At the same time, end-user requests also saw Cilium adding features usually associated with a service mesh, like multi-cluster mesh and egress gateways, because networking teams saw them as simply a way to network applications together. When we looked around, we realized that Cilium already had 80% of a “service mesh” built. They were just normal parts of networking that Cilium already included.

The only pieces missing from the kernel were more advanced Layer 7 functionalities, like HTTP parsing and mTLS, which are currently delegated to user space. However, eBPF can move even more of these features into the kernel. One of the next releases of Cilium will include mTLS, and there are multiple implementations of HTTP parsing with eBPF in the wild. While not everything can be implemented in eBPF, and Cilium will continue to ship with Envoy included for a subset of Layer 7 use cases, with eBPF, many service mesh features have now become table stakes for networking everywhere.

Figure 5: eBPF Service Mesh from Layer 1 – Layer 7

How the Networking Stack Will Evolve with Service Mesh Embedded

With service mesh now becoming a part of networking, there are three key advantages that the combined story brings through standardization, integration, and operations.

First, we can standardize and propagate context across layers by bringing service mesh and networking together. We are already beginning to see this in Kubernetes with Gateway API. Similar to OCI, which provides a standard for container runtimes and enables interchanging container runtimes as needed, Gateway API provides a standard way to do networking in Kubernetes. Standardization allows consumers to choose the best implementation for themselves and, in this case, makes it easier to combine networking and service mesh into one connectivity layer.

Second, once standardization occurs, an ecosystem of integrations can begin to grow. Ecosystems are great for adding new or additional functionality because they provide consistent integration points. More importantly, standardization facilitates integration into legacy workload environments, especially with networking. From our experience working with customers, enterprises need enterprise networking. That means additional protocols and complex networking topologies beyond just simple HTTP requests. Being able to integrate into these environments with varying requirements is what will make service mesh continue to be relevant for the future of networking.

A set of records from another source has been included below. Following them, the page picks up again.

(** X9. The interface [find_device] returns belongs to the first product id
    of [PRODUCT_IDS] that enumerates anything, whatever the later ones offer.
    Among the interfaces of that product id it is the first whose path
    contains "mi_01" in any case; failing that the first with usage page
    0xff00 or interface number 0; failing that the first one. *)
Theorem find_device_priority (env : hid_env) (dev : dev_info) :
  find_device env = Some dev ->
  exists earlier pid later,
    PRODUCT_IDS = earlier ++ pid :: later /\
    Forall (fun p => enumerate env VENDOR_ID p = []) earlier /\
    let devices := enumerate env VENDOR_ID pid in
    In dev devices /\
    (existsb is_mi_01 devices = true ->
     List.find is_mi_01 devices = Some dev) /\
    (existsb is_mi_01 devices = false ->
     existsb is_vendor_interface devices = true ->
     List.find is_vendor_interface devices = Some dev) /\
    (existsb is_mi_01 devices = false ->
     existsb is_vendor_interface devices = false ->
     head devices = Some dev).
Proof. apply find_device_in_some. Qed.

Example find_device_sample :
  find_device sample_env = Some sample_vendor_interface.
Proof. vm_compute. reflexivity. Qed.

Lemma find_device_none_witness :
  exists pid, In pid PRODUCT_IDS /\
              In sample_vendor_interface (enumerate sample_env VENDOR_ID pid).
Proof.
  apply (proj2 (find_device_none sample_env) sample_vendor_interface).
  vm_compute. reflexivity.
Defined.

Lemma find_device_priority_witness :
  exists earlier pid later,
    PRODUCT_IDS = earlier ++ pid :: later /\
    Forall (fun p => enumerate sample_env VENDOR_ID p = []) earlier /\
    In sample_vendor_interface (enumerate sample_env VENDOR_ID pid).
Proof.
  destruct (find_device_priority sample_env sample_vendor_interface
              ltac:(vm_compute; reflexivity))
    as (earlier & pid & later & E & Hall & Hin & _).
  exists earlier, pid, later. auto.
Defined.

(** ** Connecting and disconnecting *)

Lemma self_eta (kb : MiniKeyboard) :
  {| device := device kb; report_id := report_id kb |} = kb.
Proof. destruct kb; reflexivity. Qed.

Lemma detect_version_shape (w : world) :
  exists rid tr,
    _detect_version w =
      (tt, {| self := {| device := device (self w); report_id := rid |};
              wire := wire w ++ tr |}) /\
    (rid = 3 \/ rid = 0 \/ rid = 2) /\
    (length tr <= 3)%nat /\
    (is_connected (self w) = true -> (1 <= length tr)%nat) /\
    Forall (fun e : frame * bool =>
              e.1 = probe_frame 3 \/ e.1 = probe_frame 0 \/
              e.1 = probe_frame 2) tr.
Proof.
  unfold is_connected. destruct (device (self w)) as [d|] eqn:Hd.
  - rewrite (detect_version_connected d w Hd). cbv zeta.
    set (b3 := accepts d (wire w) (probe_frame 3)).
    set (b0 := accepts d _ (probe_frame 0)).
    set (b2 := accepts d _ (probe_frame 2)).
    eexists _, _. split; [reflexivity|].
    destruct b3; [|destruct b0; [|destruct b2]];
      (split; [auto|]); (split; [simpl; lia|]); (split; [simpl; lia|]);
      repeat (apply List.Forall_cons; [simpl; auto|]); apply List.Forall_nil.
  - rewrite (detect_version_disconnected w Hd).
    exists 3, []. rewrite app_nil_r.
    split; [reflexivity|]. split; [auto|]. split; [simpl; lia|].
    split; [discriminate|constructor].
Qed.

Lemma connect_cases (env : hid_env) (w : world) :
  device (self w) = None ->
  (connect env w = (false, w) /\
   ~ exists dev p d, find_device env = Some dev /\ path dev = Some p /\
                     open_path env p = Some d) \/
  (exists dev p d rid tr,
      find_device env = Some dev /\ path dev = Some p /\
      open_path env p = Some d /\
      connect env w =
        (true, {| self := {| device := Some d; report_id := rid |};
                  wire := wire w ++ tr |}) /\
      (rid = 3 \/ rid = 0 \/ rid = 2) /\ (1 <= length tr <= 3)%nat /\
      Forall (fun e : frame * bool =>
                e.1 = probe_frame 3 \/ e.1 = probe_frame 0 \/
                e.1 = probe_frame 2) tr).
Proof.
  intros Hd.
  assert (Hw : {| self := {| device := None; report_id := report_id (self w) |};
                  wire := wire w |} = w).
  { rewrite <- Hd, self_eta. destruct w; reflexivity. }
  unfold connect.
  destruct (find_device env) as [dev|] eqn:Hfind.
  2:{ left. split; [reflexivity|]. intros (? & ? & ? & [=] & _). }
  destruct (path dev) as [p|] eqn:Hp; simpl.
  2:{ left. unfold set_device, mbind, M_bind, mret, M_ret; simpl.
      rewrite Hw. split; [reflexivity|].
      intros (? & ? & ? & [= <-] & E & _). rewrite Hp in E. discriminate E. }
  destruct (open_path env p) as [d|] eqn:Ho; simpl.
  2:{ left. unfold set_device, mbind, M_bind, mret, M_ret; simpl.
      rewrite Hw. split; [reflexivity|].
      intros (? & ? & ? & [= <-] & E & E').
      rewrite Hp in E. injection E as <-. rewrite Ho in E'. discriminate E'. }
  right. rewrite !bind_run. unfold set_device. cbn [fst snd].
  set (w1 := {| self := {| device := Some d; report_id := report_id (self w) |};
                wire := wire w |}).
  destruct (detect_version_shape w1) as (rid & tr & E & Hrid & Hlen & Hone & HF).
  exists dev, p, d, rid, tr. rewrite E.
  repeat split; try reflexivity; try assumption.
  apply Hone. reflexivity.
Qed.
(** * Transaction processor: rule matching, batch categorization, grouping

    A shallow embedding of [src/transaction_processor.py] (class
    [TransactionProcessor]) and the properties of its categorization and
    similarity-grouping engine.

    Conventions of the embedding.
    - A Python [str] is a [string]; a character is one code point below 256,
      so [lower] folds the ASCII and the Latin-1 capital letters, as
      [str.lower] does on these code points.
    - The rule database [category_db] is the dictionary held by the
      processor: its three lists of strings, and every other key it carries.
    - A [DataFrame] is the list of its rows, each with its index label.
    - Printing, the frames living in memory and the calls made to the matcher
      are threaded through a state monad over [world]. *)

From Stdlib Require Import Ascii String QArith.
From stdpp Require Import base list strings gmap pretty sorting.

Set Warnings "-register-all,-clear-no-such-hyp".
Open Scope string_scope.
Open Scope list_scope.
Open Scope nat_scope.

(* ===================================================================== *)
(** ** Python strings *)
(* ===================================================================== *)

Module Str.

(** [c.lower()] for a code point below 256: A-Z, and the Latin-1 capitals
    U+00C0..U+00DE except the multiplication sign U+00D7. *)
Definition lower_char (c : ascii) : ascii :=
  let n := nat_of_ascii c in
  if ((65 <=? n) && (n <=? 90)) || ((192 <=? n) && (n <=? 222) && negb (n =? 215))
  then ascii_of_nat (n + 32)
  else c.

(** [s.lower()] on a string of code points below 256. There [str.lower]
    maps each character by itself; its context rule (the Greek final sigma)
    and its one-to-many mappings concern code points from U+0100 on, which
    a [string] does not hold. *)
Fixpoint lower (s : string) : string :=
  match s with
  | EmptyString => EmptyString
  | String c s' => String (lower_char c) (lower s')
  end.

Finally, nobody likes debugging networking. Why would you split it into two separate layers with both of them—and the interface between them—needing to be debugged when things go wrong? Combining service mesh and networking will make running, operating, and debugging easier because all of the context and issues will be in one place rather than leaking across abstractions. I think we can safely say that the management and operations of platform connectivity will fall squarely with the platform and networking teams, and they will want something that just works. Being able to tell a complete connectivity story at every layer of the network will be critical for the combined future of networking and service mesh.

While the debate of the best implementation combining service mesh and networking may still be up in the air, there will be many exciting opportunities ahead of us after it happens. Once we standardized containers with OCI, we could create new runtimes, add containers to registries for discoverability, and orchestrate them in production. Running a container today isn’t seen as unique but just another part of computing.

I’m looking forward to the same thing happening with service mesh. It will just be another part of the network, allowing us to have a complete connectivity story from Layer 1 to Layer 7 for microservices, applications, and workloads—and it will just work. Service mesh has a bright future as a part of the network, as far out of sight and mind from developers as possible—and that is a good thing.